Today it has undergone privatization and is considered a cooperative community, thus no longer belonging to the Kibbutz Movement. It was named after Natan Shalem who investigated the Judean Desert, where the kibbutz is located.

==Economy==
The economy of the kibbutz depends on agriculture, tourism and industry. In agriculture, the kibbutz has an orchard of palm trees with an area of about 400 dunams and a coop for raising turkeys. Tourism used to include the Mineral Beach on the Dead Sea, with its sulfur-enhanced baths, and an organized swimming beach, now closed due to damage caused by sinkholes; and a motel named for the nearby Deragot Cliffs. The industry is derived from the manufacture of Ahava Skin Care products in the local company's laboratories. In September 2016 Ahava was sold to a Chinese conglomerate, but was not relocated and still offers working places to the community.
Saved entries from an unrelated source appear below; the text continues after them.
(* ===== verification/IdentityTrust.v ===== *)
(** * Trust on first use (internal/signal/meow_identity.go: identityTrust, trustStore)

    libsignal calls [IsTrustedIdentity] before it encrypts and [SaveIdentityKey] after it has
    encrypted or decrypted; both go through [observe], which keeps the trust records. [report]
    turns changes into events. *)

From S2P Require Import Prelude Errors Uuid Utf8 Strconv Types GroupChange Identity IdentityStore Protowire.

(** [hex.EncodeToString] of a key. *)
Definition fingerprint (key : string) : string := hex_EncodeToString key.

(** ** Session records *)

Section wire.
Context {W : Protowire}.

Definition recordCurrentSession : Z := 1.
Definition sessionRemoteIdentityKey : Z := 3.

(** The loop of [protoBytesField]; the fuel bounds its turns. A nil slice is "". *)
Fixpoint field_loop (fuel : nat) (msg : string) (num : Z) : option string :=
  match fuel with
  | O => None
  | S fuel =>
      if msg == ""%string then Some ""%string
      else match ConsumeTag msg with
      | None => Some ""%string
      | Some (field, typ, n) =>
          let msg := sdrop n msg in
          if (field =? num) && (typ == BytesType) then
            match ConsumeBytes msg with None => Some ""%string | Some (value, _) => Some value end
          else match ConsumeFieldValue field typ msg with
               | None => Some ""%string
               | Some m => field_loop fuel (sdrop m msg) num
               end
      end
  end.

Definition protoBytesField (msg : string) (num : Z) : option string := field_loop (S (String.length msg)) msg num.

Definition sessionRemoteIdentity (record : string) : option string :=
  session ← protoBytesField record recordCurrentSession; protoBytesField session sessionRemoteIdentityKey.

(** The loop ends within the bytes of the message. *)
Lemma field_loop_total {WL : ProtowireLaws W} fuel msg num :
  (String.length msg < fuel)%nat -> is_Some (field_loop fuel msg num).
Proof.
  revert msg. induction fuel as [|fuel IH]; intros msg Hf; [lia|]. cbn.
  case_bool_decide; [done|]. destruct (ConsumeTag msg) as [[[field typ] n]|] eqn:Ht; [|done].
  apply ConsumeTag_law in Ht. destruct (_ && _); [by destruct (ConsumeBytes _) as [[??]|]|].
  destruct (ConsumeFieldValue _ _ _) as [m|]; [|done]. apply IH. rewrite !length_sdrop. lia.
Qed.

Lemma protoBytesField_total {WL : ProtowireLaws W} msg num : is_Some (protoBytesField msg num).
Proof. apply field_loop_total. lia. Qed.

Lemma sessionRemoteIdentity_total {WL : ProtowireLaws W} record : is_Some (sessionRemoteIdentity record).
Proof.
  unfold sessionRemoteIdentity. destruct (protoBytesField_total record recordCurrentSession) as [s ->].
  apply protoBytesField_total.
Qed.
End wire.

Section trust.
Context {U : UuidLib} {W : Protowire} {P : Type} {S : SignalTables P}.
(** Whether the event channel takes another event: not once the client is closing. *)
Context (takes : list Event -> bool).

Notation M := (io (idworld P) err).

Definition signal_read {A} (f : P -> res A) : M A := fun w => (f (db_signal (iw_db w)), w).
Definition signal_write {A} (f : P -> res A * P) : M A := fun w =>
  let (r, p) := f (db_signal (iw_db w)) in (r, with_db (with_signal p) w).
Definition wrap {A} (r : res A) : res A := match r with Ok a => Ok a | Err e => Err (Wrap [e]) end.
Definition id_now : M time := fun w => (Ok (iw_now w), w).
Definition set_pending (b : bool) : M unit := fun w =>
  (Ok tt, mkIdWorld (iw_db w) (iw_faults w) (iw_now w) (iw_tokens w) b (iw_emitted w)).

(** ** Sessions *)

(** Whether the session's other side has another key than [key], or cannot be read. *)
Definition stale_session (key : string) (record : res string) : bool :=
  match record with
  | Ok r => negb (bool_decide (sessionRemoteIdentity r = Some key))
  | Err _ => true
  end.

Fixpoint remove_tuples (s : serviceStore) (key : string) (tuples : list (Address * res string)) (removed : Z) : M Z :=
  match tuples with
  | [] => io_ret removed
  | (address, record) :: rest =>
      if stale_session key record then
        let* r := io_try (signal_write (RemoveSession s address)) in
        match r with
        | Err e => io_err (Wrap [e])
        | Ok _ => remove_tuples s key rest (removed + 1)
        end
      else remove_tuples s key rest removed
  end.

Fixpoint remove_stores (stores : list (option serviceStore)) (id : ServiceID) (key : string) (removed : Z) : M Z :=
  match stores with
  | [] => io_ret removed
  | None :: rest => remove_stores rest id key removed
  | Some s :: rest =>
      let* tuples := io_try (signal_read (AllSessionsForServiceID s id)) in
      match tuples with
      | Err e => io_err (Wrap [e])
      | Ok tuples => let* removed := remove_tuples s key tuples removed in remove_stores rest id key removed
      end
  end.

(** The function; the number removed before an error only goes to the log. *)
Definition removeStaleSessions (stores : list (option serviceStore)) (id : ServiceID) (key : string) : M Z :=
  remove_stores stores id key 0.

Definition device_sessions : list (option serviceStore) := [Some ACIStore; Some PNIStore].

(** ** Observing keys *)

Definition knownKey (s : serviceStore) (id : ServiceID) : M (option string) :=
  let* known := signal_read (GetIdentityKey s id) in
  match known with
  | None => io_ret None
  | Some K => let* key := io_of (wrap (key_Serialize K)) in io_ret (Some key)
  end.

(** The record [observe] starts from: nil only before the first key. *)
Definition legacy_record (name key : string) : IdentityRecord :=
  mkIdentityRecord name key (TrustLevel_String TrustUnverified) zero_time zero_time "" false.
Lemma keeps_exec (f : iddb P -> iddb P) : (forall db, well_typed db -> well_typed (f db)) -> keeps (exec f).
Proof. intros Hf w Hw. rewrite run_exec. destruct (faulty w); [done|]. by apply Hf. Qed.

Lemma keeps_io_bind {A B} (m : M A) (k : A -> M B) : keeps m -> (forall a, keeps (k a)) -> keeps (io_bind m k).
Proof. intros Hm Hk. exact (triple_bind _ _ _ _ _ _ Hm Hk). Qed.

Lemma keeps_io_try {A} (m : M A) : keeps m -> keeps (io_try m).
Proof. intros Hm w Hw. unfold io_try. specialize (Hm w Hw). by destruct (m w) as [[] ?]. Qed.

Lemma keeps_io_ret {A} (a : A) : keeps (io_ret a).
Proof. by intros w Hw. Qed.
Lemma keeps_io_err {A} (e : err) : keeps (io_err e : M A).
Proof. by intros w Hw. Qed.
Lemma keeps_io_of {A} (r : res A) : keeps (io_of r).
Proof. intros w Hw. by destruct r. Qed.
Lemma keeps_check (e : error) : keeps (check e).
Proof. intros w Hw. by destruct e. Qed.
Lemma keeps_signal_read {A} (f : P -> res A) : keeps (signal_read f).
Proof. intros w Hw. unfold signal_read. by destruct (f _). Qed.
Lemma keeps_signal_write {A} (f : P -> res A * P) : keeps (signal_write f).
Proof. intros w Hw. unfold signal_write. by destruct (f _) as [[] ?]. Qed.
Lemma keeps_now : keeps id_now.
Proof. by intros w Hw. Qed.
Lemma keeps_token : keeps new_token.
Proof. by intros w Hw. Qed.
Lemma keeps_set_pending b : keeps (set_pending b).
Proof. by intros w Hw. Qed.

Lemma keeps_Put rec : canonical (ir_ServiceID rec) -> is_level (ParseTrustLevel (ir_Trust rec)) -> keeps (PutIdentity rec).
Proof.
  intros Hc Hl. apply keeps_exec. intros db (H1 & H2 & H3). split_and!; [|done|done]. intros name row. cbn.
  intros [[<- <-]|[_ H]]%lookup_insert_Some; [by split|by apply H1].
Qed.
(* ===== verification/IdentityDecisions.v ===== *)
(** * What the trust decisions do

    The theorems about the operations of [IdentityClient.v]: the sessions a decision removes, the
    outcome of another device's decision, of the user's, of contact storage, and the queue. *)

From S2P Require Import Prelude Errors Uuid Utf8 Strconv Types GroupChange Identity IdentityStore Protowire IdentityTrust IdentityClient.

Section decisions.
Context {U : UuidLib} {W : Protowire} {P : Type} {S : SignalTables P} {F : FingerprintLib}.
Context {UL : UuidLaws U} {SL : SignalLaws P S}.
Context (closing : bool) (deviceError : error) (connected : bool) (lockError : error).

Notation M := (io (idworld P) err).

Context (send : VerifiedMessage -> M unit).

(** ** What the decisions do *)

Lemma exec_Ok (f : iddb P -> iddb P) w a w' : exec f w = (Ok a, w') -> iw_db w' = f (iw_db w) /\ same_memory w w'.
Proof. rewrite run_exec. destruct (faulty w); [done|]. by intros [= _ <-]. Qed.

Lemma select_Ok {A} (f : iddb P -> A) w a w' : select f w = (Ok a, w') -> a = f (iw_db w) /\ iw_db w' = iw_db w /\ same_memory w w'.
Proof. rewrite run_select. destruct (faulty w); [done|]. by intros [= <- <-]. Qed.

(** Every session with the user has the key. *)
Definition clean (p : P) (id : ServiceID) (key : string) (s : serviceStore) : Prop :=
  exists ts, AllSessionsForServiceID s id p = Ok ts /\ forall x, x ∈ ts -> stale_session key x.2 = false.

Lemma RemoveSession_clean s a p p' id key s' : RemoveSession s a p = (Ok tt, p') -> clean p id key s' -> clean p' id key s'.
Proof.
  intros Hr (ts & Hts & Hc). destruct (RemoveSession_law _ _ _ _ Hr _ _ _ Hts) as (ts' & Hts' & Hsub & _).
  exists ts'. split; [done|]. intros x Hx. apply Hc. by eapply elem_of_sublist.
Qed.

Lemma remove_tuples_keep s key tuples n w r w' id key' s' :
  remove_tuples s key tuples n w = (Ok r, w') -> clean (db_signal (iw_db w)) id key' s' -> clean (db_signal (iw_db w')) id key' s'.
Proof.
  revert n w. induction tuples as [|[a rec] rest IH]; intros n w; cbn; [by intros [= _ <-]|].
  destruct (stale_session key rec); [|apply IH].
  unfold io_bind, io_try, signal_write. destruct (RemoveSession s a (db_signal (iw_db w))) as [[[]|e] p'] eqn:Hr; [|done].
  intros H Hc. apply (IH _ _ H). by eapply RemoveSession_clean.
Qed.

Lemma removeStale_keep_from stores id key n w m w' id' key' s' : remove_stores stores id key n w = (Ok m, w') ->
  clean (db_signal (iw_db w)) id' key' s' -> clean (db_signal (iw_db w')) id' key' s'.
Proof.
  revert n w. induction stores as [|[s|] stores IH]; intros n w; cbn; [by intros [= _ <-]| |apply IH].
  unfold io_bind, io_try, signal_read. destruct (AllSessionsForServiceID s id (db_signal (iw_db w))) as [ts|e]; [|done].
  destruct (remove_tuples s key ts n w) as [[k|e] w1] eqn:Hr; [|done]. intros H Hc. apply (IH _ _ H). by eapply remove_tuples_keep.
Qed.

Lemma remove_tuples_clean s id key tuples n w m w' ts :
  remove_tuples s key tuples n w = (Ok m, w') -> AllSessionsForServiceID s id (db_signal (iw_db w)) = Ok ts ->
  (forall x, x ∈ ts -> stale_session key x.2 = true -> x ∈ tuples) -> clean (db_signal (iw_db w')) id key s.
Proof.
  revert n w ts. induction tuples as [|[a rec] rest IH]; intros n w ts; cbn.
  - intros [= _ <-] Hts Hall. exists ts. split; [done|]. intros x Hx.
    destruct (stale_session key x.2) eqn:E; [|done]. by pose proof (Hall x Hx E) as H%elem_of_nil.
  - destruct (stale_session key rec) eqn:Hstale.
    + unfold io_bind, io_try, signal_write. destruct (RemoveSession s a (db_signal (iw_db w))) as [[[]|e] p'] eqn:Hr; [|done].
      intros H Hts Hall. destruct (RemoveSession_law _ _ _ _ Hr _ _ _ Hts) as (ts' & Hts' & Hsub & Hgone).
      apply (IH _ _ _ H Hts'). intros x Hx Hxs.
      assert (Hin : x ∈ (a, rec) :: rest) by (apply Hall; [by eapply elem_of_sublist|done]).
      apply elem_of_cons in Hin as [->|Hin]; [|done]. by destruct (Hgone eq_refl rec).
    + intros H Hts Hall. apply (IH _ _ _ H Hts).
      intros x Hx Hxs. pose proof (Hall x Hx Hxs) as Hin. apply elem_of_cons in Hin as [->|Hin]; [|done].
      cbn in Hxs. congruence.
Qed.

Lemma removeStale_clean stores id key w m w' s : removeStaleSessions stores id key w = (Ok m, w') ->
  Some s ∈ stores -> clean (db_signal (iw_db w')) id key s.
Proof.
  unfold removeStaleSessions. generalize 0 as n. revert w. induction stores as [|[s'|] stores IH]; intros w n; cbn.
  - intros _ H. by apply elem_of_nil in H.
  - unfold io_bind, io_try, signal_read. destruct (AllSessionsForServiceID s' id (db_signal (iw_db w))) as [ts|e] eqn:Hts; [|done].
    destruct (remove_tuples s' key ts n w) as [[k|e] w1] eqn:Hr; [|done]. intros H [[= ->]|Hin]%elem_of_cons; [|by apply (IH _ _ H)].
    eapply removeStale_keep_from; [exact H|]. apply (remove_tuples_clean _ _ _ _ _ _ _ _ ts Hr Hts). by intros x Hx _.
  - intros H [?|Hin]%elem_of_cons; [done|by apply (IH _ _ H)].
Qed.

Lemma removeStale_device id key w m w' : removeStaleSessions device_sessions id key w = (Ok m, w') ->
  same_but_sessions w w' /\ forall s, clean (db_signal (iw_db w')) id key s.
Proof.
  intros H. split; [by eapply removeStaleSessions_frame|]. intros s. apply (removeStale_clean _ _ _ _ _ _ _ H).
  destruct s; [by left|by right; left].
Qed.

(** *** A linked device's decision *)

Definition others_same (name : string) (db db' : iddb P) : Prop :=
  forall n, n <> name -> db_identities db' !! n = db_identities db !! n /\ db_queue db' !! n = db_queue db !! n
                      /\ db_observed db' !! n = db_observed db !! n.
(** The user's key is sent by contact storage as verified, first without, then with an observation. *)
Definition demo_contact : ContactRecord := mkContactRecord demo_name "" demo_key2 StVERIFIED.
Definition demo_storage : StorageUpdate := mkStorageUpdate 7 [] [None; Some (Some demo_contact); Some (Some demo_contact)].
Definition demo_reconcile : io (idworld DemoSignal.tables) err unit := DoDecryptionTxn (reconcileStorageIdentities None (Some demo_storage)).

Lemma reconcileStorageIdentities_spec_witness :
  is_ok (answer demo_reconcile demo_world) = true
  /\ db_meta (iw_db (after demo_reconcile demo_world)) !! storageIdentityVersionKey = Some (FormatUint (su_Version demo_storage))
  /\ exists ids, storageContactIdentities demo_storage = Ok ids /\ NoDup (ci_aci <$> ids).
Proof.
  assert (Ha : is_ok (answer demo_reconcile demo_world) = true) by (vm_compute; reflexivity).
  assert (Hv : stored_version (iw_db demo_world) = Some 0) by (vm_compute; reflexivity).
  destruct (reconcileStorageIdentities_spec None demo_storage demo_world _ _ (run_pair demo_reconcile demo_world)) as [_ H].
  destruct (H Ha) as [[Hz _]|(version & Hver & [[Hle _]|(_ & _ & Hmeta & ids & Hids & Hnd & _)])].
  - discriminate Hz.
  - rewrite Hv in Hver. injection Hver as <-. cbn in Hle. lia.
  - split; [exact Ha|]. split; [exact Hmeta|]. exists ids. exact (conj Hids Hnd).
Defined.

Definition demo_remote : contactIdentity := mkContactIdentity demo_user demo_key2 TrustVerified.

(** A known key without an observation is protected from a different remote tuple. *)
Lemma storageIdentityDecision_spec_witness :
  let current := Some (legacy_record demo_name demo_key1) in
  storageIdentityDecision current None demo_remote false = (false, true)
  /\ ~ (false = false /\ identityTupleMatches current demo_key2 "trusted-verified" = false /\ current = None).
Proof.
  intros current. assert (H : storageIdentityDecision current None demo_remote false = (false, true)) by (vm_compute; reflexivity).
  split; [exact H|]. destruct (storageIdentityDecision_spec current None demo_remote false false true H) as [Happly _].
  intros Hall. assert (Hf : false = true) by (apply Happly; exact Hall). discriminate Hf.
Defined.
(* ===== verification/McpTools.v ===== *)
(** * The tools of the MCP server that write (internal/mcp/write.go, polls.go, confirm.go, server.go)

    [send_message], [react], [delete_message], [poll_create], [poll_vote] and [poll_close]: they resolve
    their chats and messages, ask for confirmation with [Confirm.confirmer_check] and call the application. *)

From S2P Require Import Prelude Errors Uuid Utf8 Strconv Base64 Types SendCheck Groups Recipients SendFlow Content FilePath Attachments AppSend AppWrite Directory InboxClient InboxApp Confirm.

(** ** Texts *)

(** [strconv.Quote], which [%q] prints. *)
Definition lower_hex (n : Z) : Ascii.ascii := ascii_of (if n <? 10 then 48 + n else 87 + n).
Fixpoint hex_digits (width : nat) (n : Z) : string :=
  match width with
  | O => ""
  | Datatypes.S w => String (lower_hex (Z.shiftr n (4 * Z.of_nat w) mod 16)) (hex_digits w n)
  end.
Definition back (a : Z) (rest : string) : string := String (ascii_of 92) (String (ascii_of a) rest).

Definition quote_chunk {T : UnicodeTables} (c : chunk) : string :=
  let r := ch_rune c in
  if negb (ch_valid c) then match ch_text c with String a _ => back 120 (hex_digits 2 (byte_of a)) | EmptyString => "" end
  else if (r =? 34) || (r =? 92) then back r ""
  else if IsPrint r then ch_text c
  else if r =? 7 then back 97 "" else if r =? 8 then back 98 "" else if r =? 12 then back 102 ""
  else if r =? 10 then back 110 "" else if r =? 13 then back 114 "" else if r =? 9 then back 116 "" else if r =? 11 then back 118 ""
  else if (r <? 32) || (r =? 127) then back 120 (hex_digits 2 r)
  else if r <? 65536 then back 117 (hex_digits 4 r) else back 85 (hex_digits 8 r).
Definition double_quote : string := String (ascii_of 34) EmptyString.
Definition quote {T : UnicodeTables} (s : string) : string :=
  (double_quote ++ foldr (fun c out => quote_chunk c ++ out) "" (decode s) ++ double_quote)%string.

Fixpoint join (sep : string) (parts : list string) : string :=
  match parts with [] => "" | [p] => p | p :: rest => (p ++ sep ++ join sep rest)%string end.
(** What [%q] and [%v] print for slices, and [%t]. *)
Definition in_brackets (parts : list string) : string := ("[" ++ join " " parts ++ "]")%string.
Definition show_bool (b : bool) : string := if b then "true" else "false".

(** ** Inputs and answers *)

Record sendMessageInput := mkSendInput {
  smi_Recipients : list string; smi_Text : string; smi_Attachments : list string; smi_Quote : string;
  smi_QuoteText : string; smi_EditTimestamp : option Z }.
Record reactInput := mkReactInput { rci_Message : string; rci_Chat : string; rci_Emoji : string; rci_Remove : bool }.
Record deleteMessageInput := mkDeleteInput { dmi_Chat : string; dmi_Timestamp : Z }.
Record pollCreateInput := mkPollCreateInput {
  pci_GroupID : string; pci_Recipient : string; pci_Question : string; pci_Options : list string; pci_SingleChoice : bool }.
Record pollVoteInput := mkPollVoteInput {
  pvi_GroupID : string; pvi_Recipient : string; pvi_Target : string; pvi_OptionIndexes : list Z; pvi_VoteCount : option Z; pvi_Clear : bool }.
Record pollCloseInput := mkPollCloseInput { pli_GroupID : string; pli_Recipient : string; pli_Timestamp : Z }.

(** What the handlers need: the confirmer is there with [--confirm]. *)
Record tools := mkTools { tls_attachDir : string; tls_confirm : bool; tls_readOnly : bool }.

(** A question to the user, or an answer with the error of a send that failed for some recipients. *)
Inductive answer (A : Type) := Asked (id message : string) | Answered (a : A) (sendErr : error).
Arguments Asked {A}. Arguments Answered {A}.

Record mcp (W : Type) := mkMcp { mcp_pending : gmap string pendingCall; mcp_app : App W }.
Arguments mkMcp {W}. Arguments mcp_pending {W}. Arguments mcp_app {W}.

(** [time.Now] and [rand.Text]. *)
Class McpEnv (W : Type) := { time_Now : W -> Z * W; rand_Text : W -> string * W }.

Definition zeroSendResult : SendResult := mkSendResult 0 [].

(** [sendSummary]. *)
Definition sendSummary {T : UnicodeTables} (inp : sendMessageInput) : string :=
  ((match smi_EditTimestamp inp with Some t => "Edit our message at " ++ FormatUint t ++ " to" | None => "Send" end)
   ++ (if smi_Quote inp != "" then " a reply" else "")
   ++ (if smi_Text inp != "" then " " ++ quote (smi_Text inp) else "")
   ++ (if (0 <? len (smi_Attachments inp))%Z then " with the attachments " ++ join ", " (smi_Attachments inp) else ""))%string.

(** [sendMessageInput.request]. *)
Definition message_request (inp : sendMessageInput) (attachDir : string) : res app_SendRequest :=
  if (0 <? len (smi_Attachments inp)) && (attachDir == "") then Err (Sent errNoAttachDir)
  else
    let request := mkAppSend [] (smi_Text inp) [] (smi_Attachments inp) None attachDir "" (smi_QuoteText inp) in
    match smi_EditTimestamp inp with
    | Some t => if t =? 0 then Err (errorf ErrInvalidEdit) else Ok (request t)
    | None => Ok (request 0)
    end.

Definition chatArg (chat : Chat) : string :=
  if Chat_IsGroup chat then (GroupPrefix ++ GroupID chat)%string
  else if ACI (ChatRecipient chat) != "" then ACI (ChatRecipient chat) else Recipient_String (ChatRecipient chat).

Definition chat_label (names : Names) (chat : string) : string :=
  match cut_prefix GroupPrefix chat with
  | Some groupID => if GroupTitle names groupID != "" then ("group " ++ GroupTitle names groupID)%string else chat
  | None =>
      let rcpt := ofACI chat in
      if IsSelf names rcpt then "yourself (note to self)"
      else if Names_Label names rcpt != "" then Names_Label names rcpt else chat
  end.
Definition chatLabels (chats : list string) (names : Names) : string := join ", " (chat_label names <$> chats).

Section tools.
Context {U : UuidLib} {W : Type} {C : Client W} {WC : WriteClient W} {F : Files W} {L : MediaLib} {T : UnicodeTables}.
Context {D : DirectoryClient W} {K : Casing} {B : InboxBackend W} {J : CanonicalJson} {E : McpEnv W}.
Context (allow : option Allowlist) (t : tools).
Notation M := (io (mcp W) err).
Notation A := (io (App W) err).

Definition in_app {X} (m : A X) : M X := fun s => let (r, a) := m (mcp_app s) in (r, mkMcp (mcp_pending s) a).

(** *** Chats and messages *)

(** [names]: without them if they can't be loaded. *)
Definition tool_names : A Names :=
  let* r := io_try App_Names in io_ret (match r with Ok n => n | Err _ => mkNames "" ∅ ∅ ∅ end).

Fixpoint chatArgs (args : list string) : A (list string) :=
  match args with
  | [] => io_ret []
  | arg :: rest => let* chat := ResolveChat arg in let* out := chatArgs rest in io_ret (chatArg chat :: out)
  end.

(** The reference as [<author>:<timestamp>], and the chat of an inbox entry. *)
Definition messageRef (ref : string) : A (string * string) :=
  let ref := TrimSpace ref in
  if contains ref ":" then io_ret (ref, ""%string)
  else match ParseInt ref with
       | None => io_err (errorf errMessageRef)
       | Some _ =>
           let* msg := Message_ ref in
           let (env, _) := msg : Envelope * MessageContent in
           let author := if ACI (env_Sender env) == "" then Recipient_String (env_Sender env) else ACI (env_Sender env) in
           io_ret ((author ++ ":" ++ FormatUint (env_Timestamp env))%string, chatArg (env_Chat env))
       end.

(** *** Confirmation *)

(** [confirmer.check] on the state. *)
Definition ask_user (params : CallToolParams) (ses : session) (message : string) : M (option (string * string)) := fun s =>
  let a := mcp_app s in
  let (now, w) := time_Now (app_world a) in
  let (fresh, w) := rand_Text w in
  let (o, pending) := confirmer_check (mcp_pending s) params ses message now fresh in
  (match o with Proceed _ => Ok None | Ask id m => Ok (Some (id, m)) | Fails e => Err e end,
   mkMcp pending (mkApp (app_lastTimestamp a) (app_resolved a) (app_sent a) (app_receipts a) w)).

Definition confirm (params : CallToolParams) (ses : session) (chats : list string) (names : Names) (action : string) : M (option (string * string)) :=
  if negb (tls_confirm t) then io_ret None
  else
    let* _ := in_app (CheckRecipients allow chats) in
    ask_user params ses (action ++ " to " ++ chatLabels chats names ++ "?").

(** The rest of a handler: the question, or the operation of the application, whose result is kept when
    sending failed for some recipients. *)
Definition finish {X} (asked : option (string * string)) (zero : X) (op : A (X * error)) : M (answer X) :=
  match asked with
  | Some (id, message) => io_ret (Asked id message)
  | None =>
      let* r := io_try (in_app op) in
      match r with
      | Ok (x, None) => io_ret (Answered x None)
      | Ok (x, Some e) => if errIs e ErrSendFailed then io_ret (Answered x (Some e)) else io_err e
      | Err e => if errIs e ErrSendFailed then io_ret (Answered zero (Some e)) else io_err e
      end
  end.

(** *** Handlers *)

Definition with_destination (req : app_SendRequest) (recipients : list string) (ref : string) : app_SendRequest :=
  mkAppSend recipients (snd_Body req) (snd_Styles req) (snd_Attachments req) (snd_Sticker req) (snd_AttachDir req)
    ref (snd_QuoteText req) (snd_EditTarget req).

Definition sendMessage (params : CallToolParams) (ses : session) (inp : sendMessageInput) : M (answer SendResult) :=
  let* send := io_of (message_request inp (tls_attachDir t)) in
  let* names := in_app tool_names in
  let* chats := in_app (chatArgs (smi_Recipients inp)) in
  let* ref := in_app (if smi_Quote inp != "" then wrap_err (let* r := messageRef (smi_Quote inp) in io_ret r.1) else io_ret ""%string) in
  let* asked := confirm params ses chats names (sendSummary inp) in
  finish asked zeroSendResult (Send allow (with_destination send chats ref)).

Definition react (params : CallToolParams) (ses : session) (inp : reactInput) : M (answer ReactResult) :=
  let* found := in_app (wrap_err (messageRef (rci_Message inp))) in
  let (target, chat) := found : string * string in
  let* chat := in_app (if rci_Chat inp != "" then let* resolved := ResolveChat (rci_Chat inp) in io_ret (chatArg resolved) else io_ret chat) in
  if chat == "" then io_err (Sent errNoChat)
  else
    let* names := in_app tool_names in
    let action := (if rci_Remove inp then "Take back the reaction " ++ rci_Emoji inp ++ " on message " ++ target
                   else "React with " ++ rci_Emoji inp ++ " to message " ++ target)%string in
    let* asked := confirm params ses [chat] names action in
    finish asked (mkReactResult zeroSendResult "" false (mkTarget zeroRecipient "" false) 0)
      (React allow (mkReactRequest [chat] target (rci_Emoji inp) (rci_Remove inp))).

Definition deleteMessage (params : CallToolParams) (ses : session) (inp : deleteMessageInput) : M (answer DeleteResult) :=
  let* chats := in_app (chatArgs [dmi_Chat inp]) in
  let* names := in_app tool_names in
  let* asked := confirm params ses chats names ("Delete our message " ++ FormatUint (dmi_Timestamp inp) ++ " for everyone") in
  finish asked (mkDeleteResult zeroSendResult 0) (Delete allow (mkDeleteRequest chats (dmi_Timestamp inp))).

Definition confirmPoll (params : CallToolParams) (ses : session) (groupID recipient action : string) : M (option (string * string)) :=
  let destination := if groupID != "" then (GroupPrefix ++ groupID)%string else recipient in
  let* names := in_app tool_names in
  confirm params ses [destination] names action.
Ahava manufactures cosmetics based on minerals from the Dead Sea. A factory for refining these chemicals is located in the kibbutz. In 2009 a boycott campaign targeted the company for its activities in the West Bank. Protests were held in cosmetics stores in Israel and the United States. The Israeli human rights group B'tselem has said that exploitation of resources of occupied territory is prohibited by international law and has called on the Israeli government to end such practices.